FastDeploy's API is OpenAI-compatible. You can also use Python for streaming requests:

```python
import openai
host = "0.0.0.0"
port = "8180"
client = openai.Client(base_url=f"http://{host}:{port}/v1", api_key="null")

response = client.chat.completions.create(
    model="null",
    messages=[
        {"role": "user", "content": [
            {"type": "image_url", "image_url": {"url": "https://paddlenlp.bj.bcebos.com/datasets/paddlemix/demo_images/example2.jpg"}},
            {"type": "text", "text": "From which era does the artifact in the image originate?"},
        ]},
    ],
    stream=True,
)
for chunk in response:
    if chunk.choices[0].delta:
        print(chunk.choices[0].delta.content, end='')
print('\n')
```

## Model Output
Example output with reasoning (reasoning content in `reasoning_content`, response in `content`, tool_calls in `tool_calls`):

Example of non-streaming results without tool call:
```json
{
    "choices": [
        {
            "index": 0,
            "message": {
                "role": "assistant",
                "content": "The artifact in the image ...",
                "multimodal_content": null,
                "reasoning_content": "The user asks about ...",
                "tool_calls": null
            },
            "finish_reason": "stop"
        }
    ],
    "usage": {
        "prompt_tokens": 1290,
        "total_tokens": 1681,
        "completion_tokens": 391,
        "prompt_tokens_details": {
            "cached_tokens": 0,
            "image_tokens": 1240,
            "video_tokens": 0
        },
        "completion_tokens_details": {
            "reasoning_tokens": 217,
            "image_tokens": 0
        }
    }
}
```

Example of non-streaming results with tool call, where the `content` field is empty and `finish_reason` is `tool_calls`:

```json
{
    "choices": [
        {
            "index": 0,
            "message": {
                "role": "assistant",
                "content": "",
                "multimodal_content": null,
                "reasoning_content": "What immediately stands out is that I need to determine the spatial relationship between the old lady, the empty table, and the older couple.

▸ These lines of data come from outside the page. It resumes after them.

(* ===== verification/ExternalStores.v ===== *)
(** * What a D-Bus client can rely on

    The methods of [DBusBackend.cpp] that read and change the stores, against their
    abstract contract [ApiSpec]: finite maps of policies, metadata, scenes and triggers,
    without blobs, database handles and statements. *)

From Stdlib Require Import String.
From S2P Require Import Prelude Sqlite HostApi NodeRegistry PolicyRegister SceneStore NodeStores ProtocolThread ThermostatOrchestrator ExternalApi.
From stdpp Require Import gmap strings sorting.
#[local] Open Scope Z_scope.

Import Dbus.

Module ApiSpec.

Record State := mkState {
  bound : option string;
  devicePolicies : gmap Register.DeviceId Policy.t;
  nodeOverrides : gmap (string * Z) Policy.t;
  identities : gmap (string * Z) Register.DeviceId;
  tags : gmap (string * Z * string) string;
  scenes : gmap (string * string) (list Scene.Action);
  triggers : gmap (string * Scene.Key) string }.

Definition empty : State := mkState None ∅ ∅ ∅ ∅ ∅ ∅.

Definition setDevices x (s : State) : State :=
  mkState (bound s) x (nodeOverrides s) (identities s) (tags s) (scenes s) (triggers s).
Definition setOverrides x (s : State) : State :=
  mkState (bound s) (devicePolicies s) x (identities s) (tags s) (scenes s) (triggers s).
Definition setTags x (s : State) : State :=
  mkState (bound s) (devicePolicies s) (nodeOverrides s) (identities s) x (scenes s) (triggers s).
Definition setScenes x (s : State) : State :=
  mkState (bound s) (devicePolicies s) (nodeOverrides s) (identities s) (tags s) x (triggers s).
Definition setTriggers x (s : State) : State :=
  mkState (bound s) (devicePolicies s) (nodeOverrides s) (identities s) (tags s) (scenes s) x.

The original image might not provide enough detail to make this determination clearly, so I should use the image_zoom_in_tool to focus on the relevant area where these elements are located.\n",
                "tool_calls": [
                    {
                        "id": "chatcmpl-tool-dd0ef62027cf409c8f013af65f88adc3",
                        "type": "function",
                        "function": {
                            "name": "image_zoom_in_tool",
                            "arguments": "{\"bbox_2d\": [285, 235, 999, 652]}"
                        }
                    }
                ]
            }
            "finish_reason": "tool_calls"
        }
    ],
    "usage": {
        "prompt_tokens": 280,
        "total_tokens": 397,
        "completion_tokens": 117,
        "prompt_tokens_details": {
            "cached_tokens": 0,
            "image_tokens": 0,
            "video_tokens": 0
        },
        "completion_tokens_details": {
            "reasoning_tokens": 66,
            "image_tokens": 0
        }
    }
}
```